Author’s Article, Dupont (Seeking Alpha)

As you can see, I have fairly straightforward targets for Dupont. It’s these targets that usually allow me to lock in fairly good profits as the stock goes back up. In this article, we’ll look at if we can buy DuPont at this time, or if we should just go ahead and buy something completely different.

Revisiting DuPont

DuPont posted some very impressive end-year results. Aside from good 2021 results, the company has also shifted to a completely new reporting structure, reflecting its ongoing divestments where some of the businesses are being acquired by Celanese (CE), another chemical company I actually own quite a bit of stock in.

DuPont New Reporting Structure

DuPont New Reporting Structure (DuPont New reporting)

In essence, the company no longer has a Mobility & Materials segment. DuPont is now Electronics & Industrial, Water & protection, and some Corporate and other segments which as you can see, reflect fairly low sales numbers. The company’s main segment and sales drivers will be the first two.

There are some overall sales impacts expected, around $4.4B because we’re now estimating the company’s M&M business as “discontinued” here.

However, the main messages for DuPont are clear. First, the portfolio transformation is on track, and the company’s operational results are actually ahead of expectations here, due to massive customer demands and strong end markets.

The company has managed to fully offset raw material/input impacts with pricing actions alone, which means the company has maintained a price/cost neutral position for FY21. DuPont has plenty of strategies in order to deliver value to its shareholders.

DuPont Shareholder Value

DuPont Shareholder Value (DuPont IR)

The company managed superb sales growth of 16% on a YoY 2021 basis, 14% of which was organic growth in all core segments. The company also managed to increase margins by a full percentage, with 95% in adj. EPS, and FCF of $1.4B during the year. The company really managed to navigate a very complex environment through price action.

That isn’t to say the company didn’t see some issues. Logistical costs were a horror show, with a $50M increase in one quarter alone, and they seem unlikely to let up for the time being.
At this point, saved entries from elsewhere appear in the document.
Lemma well_behaved_bind {A B} (m : Run St A) (f : A -> Run St B) st :
  well_behaved m st -> (forall a st', m st = (Ok a, st') -> well_behaved (f a) st') -> well_behaved (run_bind m f) st.
Proof.
  unfold well_behaved, run_bind. intros Hm Hf Hh. specialize (Hm Hh).
  destruct (m st) as [[a|e|] st'] eqn:E; [|done..]. destruct Hm as [Hh' Hw].
  destruct (Hf a st' eq_refl Hh') as [Hh2 Hw2]. split; [done|]. by eapply writes_trans.
Qed.

Lemma well_behaved_pure {A B} (r : Result ApiError A) (f : A -> Run St B) st :
  (forall a, r = Ok a -> well_behaved (f a) st) -> well_behaved (run_bind (ret_result r) f) st.
Proof.
  intros Hf. apply well_behaved_bind; [apply well_behaved_ret|]. intros a st' [= -> <-]. by apply Hf.
Qed.

Lemma performs_safe {X} spec (call : Call St X) st :
  performs spec call st -> writes schemas (rows st) (spec (rows st)).2 -> safe st (call st).2.
Proof.
  unfold performs. destruct (call st) as [r st']. simpl. intros [Hh [[_ [Hr|Hr]]|[_ Hr]]] Hw; split; try done.
  - by constructor.
  - by eapply writes_proper; [reflexivity|exact Hr|].
  - by eapply writes_proper; [reflexivity|exact Hr|].
Qed.

Lemma backend_call_safe {A} (c : Call St A) st :
  (healthy st -> safe st (c st).2) -> well_behaved (backend_call c) st.
Proof. unfold well_behaved, backend_call. by destruct (c st). Qed.
Lemma update_where_text shape pk sk sets removes cond :
  shape_ok shape -> (is_Some sk <-> is_Some (shape_sk_col shape)) ->
  condition_fits_sql cond = true -> paths_named cond ->
  exists c cps ts,
    let ps := (key_params pk sk ++ set_params sets ++ remove_params removes ++ cps)%list in
    update_where_statement shape pk sk sets removes cond
    = Ok (stmt_text shape (StUpdateWhere (merge_doc (length sets) (length removes) (key_arity shape + 1)) c),
          mkParamBuilder ps ts)
    /\ length ps = length ts
    /\ bool_value d ps c = cond_value3 d cond.
Proof.
  intros Hok Hsk Hf Hp.
  set (data_ref := quote_ident (shape_table shape) +:+ "." +:+ quote_ident (shape_jsonb_col shape)).
  set (kb := mkParamBuilder (key_params pk sk) (map param_type (key_params pk sk))).
  set (b1 := extend kb (set_params sets) (map param_type (set_params sets))).
  set (b2 := extend b1 (remove_params removes) (map param_type (remove_params removes))).
  destruct (condition_compiled data_ref d cond Hf Hp b2) as (c & cps & cts & Hc & Hl & Hv).
  exists c, cps, (pb_types b2 ++ cts)%list. cbv zeta.
  assert (Hps : (pb_params b2 ++ cps = key_params pk sk ++ set_params sets ++ remove_params removes ++ cps)%list)
    by (unfold b2, b1, extend; simpl; by rewrite <- !app_assoc).
  assert (Hlen : length (pb_params b2) = length (pb_types b2))
    by (unfold b2, b1, kb, extend; cbn [pb_params pb_types]; rewrite !length_app, !length_map; done).
  assert (Ha : next_idx kb = key_arity shape + 1).
  { unfold next_idx, kb, key_arity, key_params. cbn [pb_params].
    destruct sk as [s|], (shape_sk_col shape); try done; exfalso; destruct Hsk as [H1 H2]; naive_solver. }
  assert (Hi : next_idx b1 = key_arity shape + 1 + 2 * N.of_nat (length sets)).
  { unfold b1. rewrite next_idx_extend, length_set_params, Ha. lia. }
  split_and!; [|rewrite <- Hps, !length_app, Hlen; lia|rewrite <- Hps; specialize (Hv []); by rewrite app_nil_r in Hv].
  rewrite <- Hps. change (mkParamBuilder (pb_params b2 ++ cps) (pb_types b2 ++ cts)) with (extend b2 cps cts).
  unfold update_where_statement. fold data_ref. change data_ref with (doc_text data_ref DocRow) at 1.
  assert (Hsteps : forall b, b = kb ->
    (let (expr, b) := bind_sets b (doc_text data_ref DocRow) sets in bind_removes b expr removes)
    = (doc_text data_ref (merge_doc (length sets) (length removes) (key_arity shape + 1)), b2)).
  { intros b ->. rewrite bind_sets_text. fold b1. rewrite bind_removes_text. fold b2. unfold merge_doc. by rewrite Hi, Ha. }
  unfold merge_doc in *. cbn [stmt_text]. unfold prev_text, key_pred, key_cols, placeholder. fold data_ref.
  rewrite bind_key_extend. change (next_idx pb_new) with 1. unfold key_params in *.
  destruct (shape_cases _ Hok) as [[Hsc Hst]|(sc & t & Hsc & Hst)]; rewrite ?Hsc, ?Hst; rewrite Hsc in Hsk;
    (destruct sk as [s|]; [|]); try (exfalso; destruct Hsk as [H1 H2]; naive_solver);
    [|rewrite bind_key_extend];
    (match goal with |- context [bind_sets ?b _ _] => specialize (Hsteps b eq_refl) end);
    (destruct (bind_sets _ _ _) as [e1 b1']; rewrite Hsteps, Hc); cbn beta iota; rewrite from_expr_text;
    do 2 f_equal; same_pieces.
Qed.
End conditional_text.
(* ===== verification/PgBackend.v ===== *)
(** * The PostgreSQL backend (rekt-storage-libpq)

    The bodies of the [Backend] methods ([put_delete.rs], [update.rs],
    [batch_get.rs], [batch_write.rs], [transact_get.rs],
    [transact_write.rs]) over the server of [PgWrite], the SQL cache of
    [shape.rs], and the trampolines of [lib.rs] with their retries.
    Tracing is omitted. *)

From S2P Require Import Prelude RustStr BTree Json Attr Ast Storage Schema Plan Checks PgTypes PgSelect.
From S2P Require Import Query ConditionSql Retry ApiError Backend PgWrite PgSql.

#[local] Open Scope N_scope.

(** ** Calls *)

Definition call_ret {St A} (r : Result BackendError A) : Call St A := fun st => (r, st).
Definition call_bind {St A B} (c : Call St A) (f : A -> Call St B) : Call St B :=
  fun st => match c st with
            | (Ok a, st') => f a st'
            | (Err e, st') => (Err e, st')
            | (Panic, st') => (Panic, st')
            end.

Declare Scope call_scope.
Delimit Scope call_scope with call.
Notation "'let%' x := c 'in' k" := (call_bind c (fun x => k))
  (at level 10, x pattern, c at level 100, k at level 200) : call_scope.
Open Scope call_scope.

Definition call_map {St A B} (f : A -> B) (c : Call St A) : Call St B := let% a := c in call_ret (Ok (f a)).

(** The server and the cache of statement texts. *)
Record PgState (Srv : Type) : Type := mkPgState {
  pg_srv : Srv;
  sql_cache : gmap string ShapeSql
}.
Arguments mkPgState {Srv} _ _.
Arguments pg_srv {Srv} _.
Arguments sql_cache {Srv} _.

(** ** Cancellation reasons (transact_write.rs) *)

Definition backend_error_to_string (e : BackendError) : string :=
  match e with
  | BackendError_TableNotFound name => "table not found: " +:+ name
  | BackendError_KeyTypeMismatch col expected actual =>
      "key type mismatch on `" +:+ col +:+ "`: shape declares " +:+ key_type_debug expected +:+ ", got "
      +:+ key_type_debug actual
  | BackendError_MissingSortKey name =>
      "sort key required for composite table `" +:+ name +:+ "` but caller passed None"
  | BackendError_UnexpectedSortKey name => "sort key passed for hash-only table `" +:+ name +:+ "`"
  | BackendError_ConditionalCheckFailed => "the conditional request failed"
  | BackendError_PoolExhausted ms => "PG connection pool exhausted (waited " +:+ usize_to_string ms +:+ " ms)"
  | BackendError_ConnectFailed reason => "PG connection failed: " +:+ reason
  | BackendError_PgError sqlstate message => "PG error (" +:+ sqlstate +:+ "): " +:+ message
  | BackendError_TransactionCancelled _ => "transaction cancelled"
  | BackendError_Other m => "storage error: " +:+ m
  end.

Definition classify_for_cancel (err : BackendError) : string * string :=
  match err with
  | BackendError_ConditionalCheckFailed => ("ConditionalCheckFailed", "The conditional request failed")
  | BackendError_PgError sqlstate message =>
      (if String.eqb sqlstate "40001" || String.eqb sqlstate "40P01" then "TransactionConflict"
       else "InternalServerError",
       "PG error (" +:+ sqlstate +:+ "): " +:+ message)
  | BackendError_TableNotFound name => ("ResourceNotFound", "Table not found: " +:+ name)
  | other => ("InternalServerError", backend_error_to_string other)
  end.

Definition into_cancelled (err : BackendError) (failed_idx n : nat) : BackendError :=
  let (code, message) := classify_for_cancel err in
  BackendError_TransactionCancelled
    (<[failed_idx := mkTransactCancelReason code (Some message) None]>
       (replicate n (mkTransactCancelReason "None" None None))).

(** ** Statements *)

(** [Bound] parameters of a key. *)
Definition key_bounds (pk : KeyValue) (sk : option KeyValue) : list Param :=
  Param_Bound pk :: match sk with Some s => [Param_Bound s] | None => [] end.

Definition MAX_ITERS : nat := 3.

Section backend.
Context `{Base64} {Srv : Type} `{PgServer Srv}.
Variables (policy : RetryPolicy) (clock : nat -> N).

Let St := PgState Srv.

(** An operation of the server, its failure mapped for [table]. *)
Definition server {A} (table : string) (f : Srv -> (PgFailure + A) * Srv) : Call St A :=
  fun st => let '(r, srv) := f (pg_srv st) in
            (match r with inr a => Ok a | inl e => Err (map_pg_err table e) end, mkPgState srv (sql_cache st)).

(** [PgBackend::client]. *)
Definition client : Call St unit :=
  fun st => let '(r, srv) := pg_client (pg_srv st) in
            (match r with inr a => Ok a | inl (e, waited_ms) => Err (classify_pool_error e waited_ms) end,
             mkPgState srv (sql_cache st)).

Definition prepare (table sql : string) (types : list PgType) : Call St unit := server table (pg_prepare sql types).

(** [execute] returns the number of rows, [query_one] and [query_opt]
    insist on theirs. *)
Definition query (table sql : string) (params : list Param) : Call St (list (list (option Value))) :=
  call_map fst (server table (pg_run sql params)).
Definition execute (table sql : string) (params : list Param) : Call St N :=
  call_map snd (server table (pg_run sql params)).

Definition row_count_error : PgFailure := mkPgFailure None "query returned an unexpected number of rows".

Definition query_opt (table sql : string) (params : list Param) : Call St (option (list (option Value))) :=
  let% out := query table sql params in
  call_ret match out with
           | [] => Ok None
           | [r] => Ok (Some r)
           | _ => Err (map_pg_err table row_count_error)
           end.
Definition query_one (table sql : string) (params : list Param) : Call St (list (option Value)) :=
  let% r := query_opt table sql params in
  call_ret (ok_or r (map_pg_err table row_count_error)).

(** [row.get(i)] at a nullable column, and at one that is not: a NULL
    there, or a missing column, panics. *)
Definition get_opt (r : list (option Value)) (i : nat) : Result BackendError (option Value) := expect (r !! i).
Definition get_json (r : list (option Value)) (i : nat) : Result BackendError Value :=
  let? o := get_opt r i in expect o.

(** [row.map(|r| r.get(0))]. *)
Definition first_json (row : option (list (option Value))) : Result BackendError (option Value) :=
  match row with
  | None => Ok None
  | Some r => let? v := get_json r 0 in Ok (Some v)
  end.

(** [PgBackend::shape_sql]. *)
Definition shape_sql (shape : TableShape) : Call St ShapeSql :=
  fun st =>
    let key := shape_cache_key shape in
    match sql_cache st !! key with
    | Some s => (Ok s, st)
    | None => match build shape with
              | Ok s => (Ok s, mkPgState (pg_srv st) (<[key := s]> (sql_cache st)))
              | Err e => (Err e, st)
              | Panic => (Panic, st)
              end
    end.

(** A transaction: [body] commits or rolls back; one it leaves open is
    dropped. *)
Definition transaction {A} (table : string) (iso : isolation) (body : Call St A) : Call St A :=
  let% _ := server table (pg_begin iso) in
  fun st => let '(r, st') := body st in (r, mkPgState (pg_drop (pg_srv st')) (sql_cache st')).
Definition commit (table : string) : Call St unit := server table pg_commit.
Definition rollback (table : string) : Call St unit := server table pg_rollback.

(** ** put_delete.rs, within or without a transaction *)

(** [put_item_inside_tx], and [put_item_raw] after its client. *)
Definition put_item_inside_tx (shape : TableShape) (pk : KeyValue) (sk : option KeyValue) (item : Value)
  : Call St (option Value) :=
  let% _ := call_ret (check_sk_shape shape sk) in
  let% sql := shape_sql shape in
  let% _ := prepare (shape_table shape) (put_sql sql) (put_types sql) in
  let% row := query_one (shape_table shape) (put_sql sql) (key_bounds pk sk ++ [Param_Json item]) in
  call_ret (get_opt row 0).

Definition pg_put_item_raw (shape : TableShape) (pk : KeyValue) (sk : option KeyValue) (item : Value)
  : Call St (option Value) :=
  let% _ := call_ret (check_sk_shape shape sk) in
  let% sql := shape_sql shape in
  let% _ := client in
  let% _ := prepare (shape_table shape) (put_sql sql) (put_types sql) in
  let% row := query_one (shape_table shape) (put_sql sql) (key_bounds pk sk ++ [Param_Json item]) in
  call_ret (get_opt row 0).

Definition pg_get_item_raw (shape : TableShape) (pk : KeyValue) (sk : option KeyValue) : Call St (option Value) :=
  let% _ := call_ret (check_sk_shape shape sk) in
  let% sql := shape_sql shape in
  let% _ := client in
  let% _ := prepare (shape_table shape) (get_sql sql) (key_types sql) in
  let% row := query_opt (shape_table shape) (get_sql sql) (key_bounds pk sk) in
  call_ret (first_json row).

Definition pg_delete_item_raw (shape : TableShape) (pk : KeyValue) (sk : option KeyValue) : Call St (option Value) :=
  let% _ := call_ret (check_sk_shape shape sk) in
  let% sql := shape_sql shape in
  let% _ := client in
  let% _ := prepare (shape_table shape) (delete_sql sql) (key_types sql) in
  let% row := query_opt (shape_table shape) (delete_sql sql) (key_bounds pk sk) in
  call_ret (first_json row).

Definition delete_item_inside_tx (shape : TableShape) (pk : KeyValue) (sk : option KeyValue)
  : Call St (option Value) :=
  let% _ := call_ret (check_sk_shape shape sk) in
  let% sql := shape_sql shape in
  let% _ := prepare (shape_table shape) (delete_sql sql) (key_types sql) in
  let% row := query_opt (shape_table shape) (delete_sql sql) (key_bounds pk sk) in
  call_ret (first_json row).

(** [RmwSqlPrep::select_for_update] and [exec_update]. *)
Definition select_for_update (prep : RmwSqlPrep) (pk : KeyValue) (sk : option KeyValue) : Call St (option Value) :=
  let% row := query_opt "<unknown>" (select_sql prep) (key_bounds pk sk) in
  call_ret (first_json row).
Definition exec_update (prep : RmwSqlPrep) (new_json : Value) (pk : KeyValue) (sk : option KeyValue) : Call St N :=
  execute "<unknown>" (update_sql prep) (Param_Json new_json :: key_bounds pk sk).

(** The three statements of a read-modify-write are prepared first. *)
Definition prepare_rmw (shape : TableShape) (prep : RmwSqlPrep) : Call St unit :=
  let% _ := prepare (shape_table shape) (select_sql prep) (rmw_key_types prep) in
  let% _ := prepare (shape_table shape) (update_sql prep) (update_types prep) in
  prepare (shape_table shape) (insert_sql prep) [PgType_JSONB].

(** UPDATE a row that was read, INSERT one that was not. *)
Definition write_row (shape : TableShape) (prep : RmwSqlPrep) (existing : option Value) (new_item : Value)
    (pk : KeyValue) (sk : option KeyValue) : Call St N :=
  match existing with
  | Some _ => exec_update prep new_item pk sk
  | None => execute (shape_table shape) (insert_sql prep) [Param_Json new_item]
  end.

(** The loop of [update_general_rmw_raw] and, with [decide] the
    condition, of [put_with_condition_raw]. *)
Fixpoint rmw_loop (iters : nat) (exhausted : string) (shape : TableShape) (prep : RmwSqlPrep) (pk : KeyValue)
    (sk : option KeyValue) (decide : GeneralUpdateFn) : Call St UpdateOutcome :=
  match iters with
  | O =>
      let% _ := rollback (shape_table shape) in
      call_ret (Err (BackendError_Other exhausted))
  | S iters =>
      let% existing := select_for_update prep pk sk in
      let% decision := call_ret (decide existing) in
      match decision with
      | UpdateDecision_Fail =>
          let% _ := rollback (shape_table shape) in
          call_ret (Err BackendError_ConditionalCheckFailed)
      | UpdateDecision_Apply new_item =>
          let% rows := write_row shape prep existing new_item pk sk in
          if 0 <? rows then
            let% _ := commit (shape_table shape) in
            call_ret (Ok (mkUpdateOutcome new_item existing))
          else rmw_loop iters exhausted shape prep pk sk decide
      end
  end.

Definition rmw_raw (exhausted : string) (shape : TableShape) (pk : KeyValue) (sk : option KeyValue)
    (decide : GeneralUpdateFn) : Call St UpdateOutcome :=
  let% _ := call_ret (check_sk_shape shape sk) in
  let% prep := call_ret (rmw_build shape) in
  let% _ := client in
  transaction (shape_table shape) ReadCommitted
    (let% _ := prepare_rmw shape prep in rmw_loop MAX_ITERS exhausted shape prep pk sk decide).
The company’s growth in sales can barely keep logistics and raw material inflation costs at bay.

Thankfully, the segment of M&M, which the company divested, was responsible for over 60% of the raw material inflation costs in the entire company. The remainder of the operations are spared more of this impact, and though it does exist, it’s far smaller. Company sales numbers clearly illustrate just how well the company is doing, and the overall appeal of its operations.

DuPont Sales Bridge

DuPont Sales Bridge (DuPont IR)

EPS saw negative impact from primarily logistics, but positives from volume and portfolio restructuring. Furthermore, the company is giving us FY22 guidance, with full-year net sales of upwards of $17.8B, and a full-year EBITDA of $4.5B on the high end, with an adjusted EPS not that far from $5/share on an adjusted basis. This is of course expecting that customer demand remains robust here, and the company continues to be able to manage some of the impacts well enough.

Overall, I have no issue giving you a positive picture of the company here. The customer demand, as evidenced by results and the company’s order book, remains incredibly strong, and the company has proven it’s able to offset some of the major negatives through price actions here, at least somewhat offsetting logistical effects and other issues here.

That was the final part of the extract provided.